[[ LISTED ENTRIES, beginning ]]

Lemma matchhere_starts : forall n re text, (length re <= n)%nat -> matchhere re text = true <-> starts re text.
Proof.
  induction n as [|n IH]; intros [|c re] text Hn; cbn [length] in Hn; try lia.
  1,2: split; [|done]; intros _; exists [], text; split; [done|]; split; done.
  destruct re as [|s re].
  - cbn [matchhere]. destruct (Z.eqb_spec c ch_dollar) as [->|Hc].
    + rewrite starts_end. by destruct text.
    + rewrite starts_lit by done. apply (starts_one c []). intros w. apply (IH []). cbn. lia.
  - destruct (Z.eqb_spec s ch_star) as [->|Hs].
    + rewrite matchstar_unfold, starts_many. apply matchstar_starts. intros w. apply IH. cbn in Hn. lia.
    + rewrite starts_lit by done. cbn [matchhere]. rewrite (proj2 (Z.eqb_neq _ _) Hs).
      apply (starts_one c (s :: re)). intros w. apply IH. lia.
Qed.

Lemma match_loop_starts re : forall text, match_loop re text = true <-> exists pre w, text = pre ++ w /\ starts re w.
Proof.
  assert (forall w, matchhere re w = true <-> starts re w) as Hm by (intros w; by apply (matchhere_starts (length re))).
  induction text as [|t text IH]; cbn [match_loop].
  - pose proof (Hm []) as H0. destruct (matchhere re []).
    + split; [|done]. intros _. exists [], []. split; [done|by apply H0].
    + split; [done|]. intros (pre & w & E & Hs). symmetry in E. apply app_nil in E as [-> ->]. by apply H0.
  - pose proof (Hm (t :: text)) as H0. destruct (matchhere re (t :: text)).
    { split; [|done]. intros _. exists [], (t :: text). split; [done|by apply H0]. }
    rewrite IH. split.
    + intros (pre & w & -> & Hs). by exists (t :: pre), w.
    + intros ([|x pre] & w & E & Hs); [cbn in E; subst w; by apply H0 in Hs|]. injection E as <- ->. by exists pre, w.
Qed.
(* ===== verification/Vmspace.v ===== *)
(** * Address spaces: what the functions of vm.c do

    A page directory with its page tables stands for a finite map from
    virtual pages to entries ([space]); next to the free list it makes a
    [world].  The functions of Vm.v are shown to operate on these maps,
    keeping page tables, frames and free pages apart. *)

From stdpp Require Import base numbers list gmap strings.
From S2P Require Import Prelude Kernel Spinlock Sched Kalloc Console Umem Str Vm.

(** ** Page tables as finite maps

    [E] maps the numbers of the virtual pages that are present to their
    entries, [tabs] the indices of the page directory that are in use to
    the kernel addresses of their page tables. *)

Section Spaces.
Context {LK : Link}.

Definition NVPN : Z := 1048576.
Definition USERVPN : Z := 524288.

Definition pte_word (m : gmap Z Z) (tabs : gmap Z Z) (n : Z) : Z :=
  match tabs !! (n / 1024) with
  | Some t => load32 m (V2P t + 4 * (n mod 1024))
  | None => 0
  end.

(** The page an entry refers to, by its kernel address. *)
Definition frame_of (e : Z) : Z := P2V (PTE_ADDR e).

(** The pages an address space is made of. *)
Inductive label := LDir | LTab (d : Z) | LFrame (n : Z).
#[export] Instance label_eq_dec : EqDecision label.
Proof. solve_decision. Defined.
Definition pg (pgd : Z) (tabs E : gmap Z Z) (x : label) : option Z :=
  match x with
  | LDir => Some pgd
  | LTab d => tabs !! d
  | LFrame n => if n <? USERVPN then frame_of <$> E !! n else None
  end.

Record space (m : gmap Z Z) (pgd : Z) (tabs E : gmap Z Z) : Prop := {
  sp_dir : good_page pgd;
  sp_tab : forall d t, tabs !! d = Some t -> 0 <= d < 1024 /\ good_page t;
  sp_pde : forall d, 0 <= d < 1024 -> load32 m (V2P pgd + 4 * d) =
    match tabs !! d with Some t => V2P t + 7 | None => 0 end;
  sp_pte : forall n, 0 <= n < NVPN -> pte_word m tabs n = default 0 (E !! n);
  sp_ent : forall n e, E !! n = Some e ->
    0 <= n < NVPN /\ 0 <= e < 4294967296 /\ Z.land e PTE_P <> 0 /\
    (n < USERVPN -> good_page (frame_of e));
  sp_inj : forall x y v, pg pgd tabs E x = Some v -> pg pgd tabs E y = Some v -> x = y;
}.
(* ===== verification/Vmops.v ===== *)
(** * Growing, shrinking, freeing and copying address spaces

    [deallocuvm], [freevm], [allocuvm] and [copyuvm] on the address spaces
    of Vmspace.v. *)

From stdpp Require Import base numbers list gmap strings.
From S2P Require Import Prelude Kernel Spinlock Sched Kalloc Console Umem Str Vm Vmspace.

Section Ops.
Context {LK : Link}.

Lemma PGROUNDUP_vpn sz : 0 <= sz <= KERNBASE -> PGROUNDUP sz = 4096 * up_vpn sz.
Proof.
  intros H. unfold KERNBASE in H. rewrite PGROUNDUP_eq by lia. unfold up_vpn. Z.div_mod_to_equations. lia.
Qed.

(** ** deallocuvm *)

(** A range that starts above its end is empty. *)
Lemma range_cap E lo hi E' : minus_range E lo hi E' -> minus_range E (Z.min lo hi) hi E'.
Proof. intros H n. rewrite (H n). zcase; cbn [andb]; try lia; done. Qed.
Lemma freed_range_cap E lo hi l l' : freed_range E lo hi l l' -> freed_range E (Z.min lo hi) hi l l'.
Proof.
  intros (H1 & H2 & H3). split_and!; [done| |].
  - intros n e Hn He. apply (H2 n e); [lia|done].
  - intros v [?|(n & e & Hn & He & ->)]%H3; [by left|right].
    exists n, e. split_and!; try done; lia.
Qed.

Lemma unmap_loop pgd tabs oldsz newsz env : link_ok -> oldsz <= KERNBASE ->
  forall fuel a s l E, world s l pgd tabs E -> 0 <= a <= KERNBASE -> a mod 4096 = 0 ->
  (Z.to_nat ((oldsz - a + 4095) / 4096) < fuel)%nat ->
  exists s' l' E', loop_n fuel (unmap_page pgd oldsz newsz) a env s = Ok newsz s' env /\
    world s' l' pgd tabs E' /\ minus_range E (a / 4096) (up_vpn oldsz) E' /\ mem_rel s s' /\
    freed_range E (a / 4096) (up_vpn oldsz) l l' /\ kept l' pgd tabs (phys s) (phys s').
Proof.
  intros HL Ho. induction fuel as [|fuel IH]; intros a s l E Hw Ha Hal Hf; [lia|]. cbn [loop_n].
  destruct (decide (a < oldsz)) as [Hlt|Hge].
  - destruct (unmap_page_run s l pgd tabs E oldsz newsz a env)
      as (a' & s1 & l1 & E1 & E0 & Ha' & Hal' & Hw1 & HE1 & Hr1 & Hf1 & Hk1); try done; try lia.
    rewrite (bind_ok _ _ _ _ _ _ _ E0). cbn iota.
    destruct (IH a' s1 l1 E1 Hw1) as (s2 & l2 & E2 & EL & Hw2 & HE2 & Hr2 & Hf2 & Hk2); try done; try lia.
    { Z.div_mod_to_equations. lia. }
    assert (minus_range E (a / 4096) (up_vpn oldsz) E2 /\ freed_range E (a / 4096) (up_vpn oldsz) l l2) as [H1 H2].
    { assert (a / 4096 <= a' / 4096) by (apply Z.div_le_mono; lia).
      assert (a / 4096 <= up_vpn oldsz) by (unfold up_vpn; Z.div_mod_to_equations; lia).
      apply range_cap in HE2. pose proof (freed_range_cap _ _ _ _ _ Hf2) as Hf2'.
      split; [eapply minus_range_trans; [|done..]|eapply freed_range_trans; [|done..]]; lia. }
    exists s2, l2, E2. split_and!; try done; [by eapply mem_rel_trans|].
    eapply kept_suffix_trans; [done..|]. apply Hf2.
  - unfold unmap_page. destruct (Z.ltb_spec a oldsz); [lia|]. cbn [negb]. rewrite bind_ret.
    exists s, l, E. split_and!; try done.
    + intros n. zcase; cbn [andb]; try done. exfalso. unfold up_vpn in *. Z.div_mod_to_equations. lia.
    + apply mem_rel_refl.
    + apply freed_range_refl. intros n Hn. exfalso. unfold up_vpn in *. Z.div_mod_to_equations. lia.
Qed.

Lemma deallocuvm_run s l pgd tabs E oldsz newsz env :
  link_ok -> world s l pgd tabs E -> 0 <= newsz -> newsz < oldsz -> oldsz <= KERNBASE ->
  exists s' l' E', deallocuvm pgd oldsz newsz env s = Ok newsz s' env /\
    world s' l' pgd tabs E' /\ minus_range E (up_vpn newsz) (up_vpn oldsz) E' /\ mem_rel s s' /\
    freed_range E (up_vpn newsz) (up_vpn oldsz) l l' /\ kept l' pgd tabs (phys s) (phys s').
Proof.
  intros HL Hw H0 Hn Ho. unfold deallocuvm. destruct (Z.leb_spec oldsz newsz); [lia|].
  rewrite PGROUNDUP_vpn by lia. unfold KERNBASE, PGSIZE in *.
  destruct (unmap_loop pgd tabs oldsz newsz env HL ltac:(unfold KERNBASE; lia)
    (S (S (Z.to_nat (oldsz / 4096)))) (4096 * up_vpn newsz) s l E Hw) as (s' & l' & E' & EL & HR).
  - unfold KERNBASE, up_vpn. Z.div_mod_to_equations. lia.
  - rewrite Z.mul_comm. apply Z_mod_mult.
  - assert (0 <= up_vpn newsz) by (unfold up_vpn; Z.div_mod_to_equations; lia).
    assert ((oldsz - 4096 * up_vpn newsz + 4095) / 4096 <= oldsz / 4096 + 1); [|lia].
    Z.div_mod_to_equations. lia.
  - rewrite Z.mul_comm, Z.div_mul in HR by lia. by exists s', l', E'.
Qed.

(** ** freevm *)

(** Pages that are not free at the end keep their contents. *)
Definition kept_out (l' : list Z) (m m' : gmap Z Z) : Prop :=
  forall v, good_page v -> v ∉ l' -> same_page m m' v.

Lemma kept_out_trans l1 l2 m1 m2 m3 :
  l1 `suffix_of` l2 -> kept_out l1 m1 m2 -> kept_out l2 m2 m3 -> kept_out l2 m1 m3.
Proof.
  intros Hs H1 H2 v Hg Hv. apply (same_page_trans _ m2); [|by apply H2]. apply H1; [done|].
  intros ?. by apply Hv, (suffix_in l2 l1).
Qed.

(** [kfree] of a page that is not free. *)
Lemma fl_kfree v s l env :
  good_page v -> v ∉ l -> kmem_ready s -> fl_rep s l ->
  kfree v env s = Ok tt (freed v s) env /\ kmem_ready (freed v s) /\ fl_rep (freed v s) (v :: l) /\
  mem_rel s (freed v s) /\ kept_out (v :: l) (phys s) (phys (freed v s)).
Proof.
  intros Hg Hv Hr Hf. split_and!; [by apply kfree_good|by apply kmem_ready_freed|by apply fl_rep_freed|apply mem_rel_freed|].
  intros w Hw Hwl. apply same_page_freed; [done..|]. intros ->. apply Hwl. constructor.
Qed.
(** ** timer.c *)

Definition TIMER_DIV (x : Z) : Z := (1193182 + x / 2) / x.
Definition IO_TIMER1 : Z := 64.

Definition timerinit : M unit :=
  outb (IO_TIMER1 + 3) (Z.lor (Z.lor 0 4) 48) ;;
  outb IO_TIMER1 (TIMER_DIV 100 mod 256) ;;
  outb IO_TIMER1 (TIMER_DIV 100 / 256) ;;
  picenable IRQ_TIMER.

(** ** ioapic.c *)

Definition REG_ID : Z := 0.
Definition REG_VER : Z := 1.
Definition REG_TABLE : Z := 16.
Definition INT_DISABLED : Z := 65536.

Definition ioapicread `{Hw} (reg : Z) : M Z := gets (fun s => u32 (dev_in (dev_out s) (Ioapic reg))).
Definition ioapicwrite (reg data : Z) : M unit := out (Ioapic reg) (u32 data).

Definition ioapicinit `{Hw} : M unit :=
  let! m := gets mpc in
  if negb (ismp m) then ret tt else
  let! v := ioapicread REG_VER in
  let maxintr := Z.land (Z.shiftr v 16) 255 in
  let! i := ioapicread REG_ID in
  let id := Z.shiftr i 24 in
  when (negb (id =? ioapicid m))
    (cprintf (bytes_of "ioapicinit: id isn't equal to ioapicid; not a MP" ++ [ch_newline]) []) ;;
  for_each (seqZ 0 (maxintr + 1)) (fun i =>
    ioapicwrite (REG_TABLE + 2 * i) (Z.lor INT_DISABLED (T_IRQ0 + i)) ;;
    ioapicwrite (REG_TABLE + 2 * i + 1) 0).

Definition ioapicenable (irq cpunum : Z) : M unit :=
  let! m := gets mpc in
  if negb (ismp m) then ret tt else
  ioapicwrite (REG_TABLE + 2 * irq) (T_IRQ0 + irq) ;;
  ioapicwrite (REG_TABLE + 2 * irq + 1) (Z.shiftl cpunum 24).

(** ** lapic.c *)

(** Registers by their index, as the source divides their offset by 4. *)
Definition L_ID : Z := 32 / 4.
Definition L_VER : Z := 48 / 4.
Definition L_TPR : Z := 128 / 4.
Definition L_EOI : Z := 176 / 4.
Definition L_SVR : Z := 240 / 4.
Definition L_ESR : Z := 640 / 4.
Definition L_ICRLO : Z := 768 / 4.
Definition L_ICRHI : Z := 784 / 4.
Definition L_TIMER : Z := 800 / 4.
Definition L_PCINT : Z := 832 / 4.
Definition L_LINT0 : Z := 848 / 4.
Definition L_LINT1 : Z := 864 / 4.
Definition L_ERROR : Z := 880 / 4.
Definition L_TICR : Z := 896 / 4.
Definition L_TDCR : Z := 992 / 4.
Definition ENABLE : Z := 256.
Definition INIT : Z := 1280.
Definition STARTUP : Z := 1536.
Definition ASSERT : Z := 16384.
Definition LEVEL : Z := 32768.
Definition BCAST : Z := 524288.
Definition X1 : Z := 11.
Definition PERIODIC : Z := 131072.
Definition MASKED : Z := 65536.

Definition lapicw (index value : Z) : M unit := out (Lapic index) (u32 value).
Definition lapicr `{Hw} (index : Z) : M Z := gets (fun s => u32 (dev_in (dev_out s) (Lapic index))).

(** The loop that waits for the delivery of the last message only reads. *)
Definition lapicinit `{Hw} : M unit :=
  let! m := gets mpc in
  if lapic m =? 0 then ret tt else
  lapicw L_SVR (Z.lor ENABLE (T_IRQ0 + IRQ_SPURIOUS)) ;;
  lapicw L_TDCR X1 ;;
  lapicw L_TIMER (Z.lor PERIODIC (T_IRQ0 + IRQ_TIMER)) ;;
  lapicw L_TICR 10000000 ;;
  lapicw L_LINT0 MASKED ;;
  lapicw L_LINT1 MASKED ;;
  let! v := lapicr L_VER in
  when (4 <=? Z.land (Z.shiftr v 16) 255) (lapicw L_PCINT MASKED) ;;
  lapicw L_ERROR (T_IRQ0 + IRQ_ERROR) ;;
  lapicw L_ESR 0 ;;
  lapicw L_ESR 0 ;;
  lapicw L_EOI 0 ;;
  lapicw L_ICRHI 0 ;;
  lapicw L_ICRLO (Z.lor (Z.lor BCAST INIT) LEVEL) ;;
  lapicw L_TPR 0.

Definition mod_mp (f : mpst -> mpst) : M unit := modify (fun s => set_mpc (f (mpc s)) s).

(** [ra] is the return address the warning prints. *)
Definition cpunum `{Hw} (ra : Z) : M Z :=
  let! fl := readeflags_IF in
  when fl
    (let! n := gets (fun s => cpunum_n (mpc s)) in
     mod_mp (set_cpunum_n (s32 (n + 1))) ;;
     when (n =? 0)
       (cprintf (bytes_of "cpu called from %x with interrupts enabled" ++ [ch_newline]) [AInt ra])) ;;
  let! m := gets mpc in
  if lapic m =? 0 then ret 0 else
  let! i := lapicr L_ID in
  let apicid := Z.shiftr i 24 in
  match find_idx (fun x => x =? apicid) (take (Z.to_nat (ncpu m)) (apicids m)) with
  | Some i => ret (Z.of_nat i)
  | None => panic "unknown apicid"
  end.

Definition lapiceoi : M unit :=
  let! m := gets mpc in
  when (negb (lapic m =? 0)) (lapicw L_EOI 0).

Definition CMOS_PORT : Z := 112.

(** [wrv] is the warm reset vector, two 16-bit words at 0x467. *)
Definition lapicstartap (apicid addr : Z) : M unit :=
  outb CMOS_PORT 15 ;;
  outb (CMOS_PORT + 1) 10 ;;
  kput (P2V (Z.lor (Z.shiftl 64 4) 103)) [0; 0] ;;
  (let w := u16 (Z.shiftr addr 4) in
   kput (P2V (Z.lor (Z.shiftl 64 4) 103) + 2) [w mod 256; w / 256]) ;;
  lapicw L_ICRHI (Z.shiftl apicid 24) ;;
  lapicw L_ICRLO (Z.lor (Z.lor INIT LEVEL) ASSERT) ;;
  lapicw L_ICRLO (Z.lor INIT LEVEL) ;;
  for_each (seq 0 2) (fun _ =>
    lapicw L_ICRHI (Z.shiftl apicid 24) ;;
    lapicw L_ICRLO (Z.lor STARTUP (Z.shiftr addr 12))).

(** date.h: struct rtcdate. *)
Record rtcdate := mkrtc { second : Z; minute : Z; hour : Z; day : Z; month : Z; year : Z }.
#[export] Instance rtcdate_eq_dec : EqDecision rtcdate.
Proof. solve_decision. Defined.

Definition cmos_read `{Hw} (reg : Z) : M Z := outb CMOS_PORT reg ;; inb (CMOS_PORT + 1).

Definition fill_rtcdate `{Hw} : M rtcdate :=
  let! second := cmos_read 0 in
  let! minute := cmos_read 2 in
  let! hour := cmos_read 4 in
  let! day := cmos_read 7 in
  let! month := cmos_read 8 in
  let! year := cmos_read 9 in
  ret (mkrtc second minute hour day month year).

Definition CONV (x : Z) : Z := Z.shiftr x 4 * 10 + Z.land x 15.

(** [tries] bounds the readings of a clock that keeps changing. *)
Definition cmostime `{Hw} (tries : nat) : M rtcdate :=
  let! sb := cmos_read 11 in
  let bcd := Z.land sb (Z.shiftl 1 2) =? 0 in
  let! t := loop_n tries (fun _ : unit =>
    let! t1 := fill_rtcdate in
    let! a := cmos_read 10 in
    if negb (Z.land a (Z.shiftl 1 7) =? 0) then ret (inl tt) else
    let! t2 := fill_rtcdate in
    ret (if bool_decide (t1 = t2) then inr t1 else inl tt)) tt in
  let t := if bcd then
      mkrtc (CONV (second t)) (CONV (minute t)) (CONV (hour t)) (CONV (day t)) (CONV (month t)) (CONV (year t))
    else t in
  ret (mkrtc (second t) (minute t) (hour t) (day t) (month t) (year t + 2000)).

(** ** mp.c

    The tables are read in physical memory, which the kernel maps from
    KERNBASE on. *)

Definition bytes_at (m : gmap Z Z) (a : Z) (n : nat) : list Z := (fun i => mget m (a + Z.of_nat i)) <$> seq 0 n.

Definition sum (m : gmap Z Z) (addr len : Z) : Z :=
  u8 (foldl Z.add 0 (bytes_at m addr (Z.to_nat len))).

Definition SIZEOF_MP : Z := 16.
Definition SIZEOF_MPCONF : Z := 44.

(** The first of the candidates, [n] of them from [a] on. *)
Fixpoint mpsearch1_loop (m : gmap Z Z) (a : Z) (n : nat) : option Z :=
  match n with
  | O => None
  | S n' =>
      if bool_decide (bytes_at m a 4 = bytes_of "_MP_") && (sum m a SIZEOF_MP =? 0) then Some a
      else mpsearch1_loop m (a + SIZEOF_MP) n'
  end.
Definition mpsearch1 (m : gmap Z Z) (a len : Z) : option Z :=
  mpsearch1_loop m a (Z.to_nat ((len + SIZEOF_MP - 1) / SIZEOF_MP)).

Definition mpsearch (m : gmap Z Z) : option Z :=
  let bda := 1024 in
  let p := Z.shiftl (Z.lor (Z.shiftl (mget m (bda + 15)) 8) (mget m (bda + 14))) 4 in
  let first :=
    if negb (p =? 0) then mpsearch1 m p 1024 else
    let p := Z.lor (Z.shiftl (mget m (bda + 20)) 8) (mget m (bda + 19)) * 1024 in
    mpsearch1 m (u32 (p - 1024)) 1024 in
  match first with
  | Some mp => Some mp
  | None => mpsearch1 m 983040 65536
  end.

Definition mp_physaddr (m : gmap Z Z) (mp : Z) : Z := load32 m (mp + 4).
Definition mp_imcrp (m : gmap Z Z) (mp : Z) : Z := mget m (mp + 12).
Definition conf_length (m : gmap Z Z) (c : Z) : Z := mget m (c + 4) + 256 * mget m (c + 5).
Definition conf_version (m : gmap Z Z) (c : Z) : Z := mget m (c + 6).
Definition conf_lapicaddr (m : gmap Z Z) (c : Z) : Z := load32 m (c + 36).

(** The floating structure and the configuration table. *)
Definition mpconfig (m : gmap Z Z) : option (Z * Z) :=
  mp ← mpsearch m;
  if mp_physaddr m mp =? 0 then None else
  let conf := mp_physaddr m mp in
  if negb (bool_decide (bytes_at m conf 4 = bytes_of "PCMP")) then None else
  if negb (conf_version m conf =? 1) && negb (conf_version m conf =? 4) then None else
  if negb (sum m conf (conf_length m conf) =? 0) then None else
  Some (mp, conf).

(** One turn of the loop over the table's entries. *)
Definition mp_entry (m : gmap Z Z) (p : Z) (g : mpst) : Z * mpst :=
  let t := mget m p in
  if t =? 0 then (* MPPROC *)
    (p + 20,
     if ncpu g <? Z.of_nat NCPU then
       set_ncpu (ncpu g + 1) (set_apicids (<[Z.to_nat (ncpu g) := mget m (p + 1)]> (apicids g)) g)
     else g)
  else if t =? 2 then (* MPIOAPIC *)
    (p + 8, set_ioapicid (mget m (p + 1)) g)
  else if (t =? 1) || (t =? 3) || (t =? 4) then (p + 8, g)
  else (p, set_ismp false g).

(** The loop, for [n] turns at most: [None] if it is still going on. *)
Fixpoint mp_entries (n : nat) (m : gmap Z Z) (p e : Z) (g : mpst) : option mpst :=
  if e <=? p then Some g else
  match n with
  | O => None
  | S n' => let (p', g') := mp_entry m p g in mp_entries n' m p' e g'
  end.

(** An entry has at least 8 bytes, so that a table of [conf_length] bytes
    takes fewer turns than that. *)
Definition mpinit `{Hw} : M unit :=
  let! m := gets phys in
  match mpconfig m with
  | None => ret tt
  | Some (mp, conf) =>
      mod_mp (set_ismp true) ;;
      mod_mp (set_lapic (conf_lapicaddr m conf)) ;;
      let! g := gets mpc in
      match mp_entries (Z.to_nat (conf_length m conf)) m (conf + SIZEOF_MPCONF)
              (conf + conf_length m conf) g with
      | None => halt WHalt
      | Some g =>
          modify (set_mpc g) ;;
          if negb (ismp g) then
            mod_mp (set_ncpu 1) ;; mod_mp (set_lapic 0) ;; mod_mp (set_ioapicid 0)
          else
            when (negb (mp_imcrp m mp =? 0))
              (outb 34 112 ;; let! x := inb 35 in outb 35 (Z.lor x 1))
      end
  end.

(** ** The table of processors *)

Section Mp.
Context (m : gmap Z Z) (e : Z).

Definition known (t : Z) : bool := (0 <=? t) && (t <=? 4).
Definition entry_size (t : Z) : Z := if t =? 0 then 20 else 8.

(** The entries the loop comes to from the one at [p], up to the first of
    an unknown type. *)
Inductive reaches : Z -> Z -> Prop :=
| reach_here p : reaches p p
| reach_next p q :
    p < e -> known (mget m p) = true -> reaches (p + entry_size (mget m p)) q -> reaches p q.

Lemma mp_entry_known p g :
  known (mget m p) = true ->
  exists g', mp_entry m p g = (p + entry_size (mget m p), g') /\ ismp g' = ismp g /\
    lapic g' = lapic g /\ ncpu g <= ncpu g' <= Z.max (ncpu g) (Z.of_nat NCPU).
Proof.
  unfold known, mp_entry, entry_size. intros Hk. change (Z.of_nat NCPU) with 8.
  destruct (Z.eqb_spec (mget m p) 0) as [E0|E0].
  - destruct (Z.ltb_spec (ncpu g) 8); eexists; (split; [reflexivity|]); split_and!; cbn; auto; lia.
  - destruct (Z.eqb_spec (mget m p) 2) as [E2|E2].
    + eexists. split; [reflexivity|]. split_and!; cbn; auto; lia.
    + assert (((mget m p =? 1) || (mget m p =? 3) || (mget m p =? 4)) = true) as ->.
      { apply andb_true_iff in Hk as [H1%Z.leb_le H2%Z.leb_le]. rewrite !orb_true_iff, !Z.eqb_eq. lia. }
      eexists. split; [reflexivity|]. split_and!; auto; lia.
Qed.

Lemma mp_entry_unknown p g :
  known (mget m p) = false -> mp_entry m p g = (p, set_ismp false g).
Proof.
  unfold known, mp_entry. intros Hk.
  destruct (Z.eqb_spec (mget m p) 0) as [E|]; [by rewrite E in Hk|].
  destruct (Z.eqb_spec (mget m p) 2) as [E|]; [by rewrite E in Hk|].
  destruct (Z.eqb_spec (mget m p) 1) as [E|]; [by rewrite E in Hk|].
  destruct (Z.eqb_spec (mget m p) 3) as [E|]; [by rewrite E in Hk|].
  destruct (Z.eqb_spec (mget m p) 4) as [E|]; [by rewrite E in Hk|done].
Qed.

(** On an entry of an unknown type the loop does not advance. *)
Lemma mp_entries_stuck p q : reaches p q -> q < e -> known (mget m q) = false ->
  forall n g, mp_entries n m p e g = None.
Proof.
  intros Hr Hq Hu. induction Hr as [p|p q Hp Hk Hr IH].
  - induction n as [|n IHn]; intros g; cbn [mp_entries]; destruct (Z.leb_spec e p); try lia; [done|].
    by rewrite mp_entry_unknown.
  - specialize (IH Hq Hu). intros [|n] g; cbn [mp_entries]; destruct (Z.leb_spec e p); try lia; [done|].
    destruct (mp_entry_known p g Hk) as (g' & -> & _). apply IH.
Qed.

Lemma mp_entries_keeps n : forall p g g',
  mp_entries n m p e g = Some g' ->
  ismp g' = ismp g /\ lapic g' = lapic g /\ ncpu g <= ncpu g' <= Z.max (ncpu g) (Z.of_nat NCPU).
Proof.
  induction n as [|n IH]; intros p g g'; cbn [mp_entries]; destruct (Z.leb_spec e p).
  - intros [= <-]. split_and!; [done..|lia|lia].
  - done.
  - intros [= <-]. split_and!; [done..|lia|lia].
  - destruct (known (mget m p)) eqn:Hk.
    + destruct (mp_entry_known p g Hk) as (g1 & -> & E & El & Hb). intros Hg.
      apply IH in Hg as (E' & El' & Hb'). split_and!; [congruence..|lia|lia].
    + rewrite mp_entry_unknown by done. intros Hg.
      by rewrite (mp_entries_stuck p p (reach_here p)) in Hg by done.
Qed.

[[ LISTED ENTRIES, end ]]

* WHAT THE EXERCISE ASKS:
Transcribe the records above exactly, beginning at the line that contains "(ra : Z) : M Z" and ending with the line that contains "Definition CMOS_PORT : Z := 112.", both included, and nothing else.

* EXERCISE SOLUTION:
Definition cpunum `{Hw} (ra : Z) : M Z :=
  let! fl := readeflags_IF in
  when fl
    (let! n := gets (fun s => cpunum_n (mpc s)) in
     mod_mp (set_cpunum_n (s32 (n + 1))) ;;
     when (n =? 0)
       (cprintf (bytes_of "cpu called from %x with interrupts enabled" ++ [ch_newline]) [AInt ra])) ;;
  let! m := gets mpc in
  if lapic m =? 0 then ret 0 else
  let! i := lapicr L_ID in
  let apicid := Z.shiftr i 24 in
  match find_idx (fun x => x =? apicid) (take (Z.to_nat (ncpu m)) (apicids m)) with
  | Some i => ret (Z.of_nat i)
  | None => panic "unknown apicid"
  end.

Definition lapiceoi : M unit :=
  let! m := gets mpc in
  when (negb (lapic m =? 0)) (lapicw L_EOI 0).

Definition CMOS_PORT : Z := 112.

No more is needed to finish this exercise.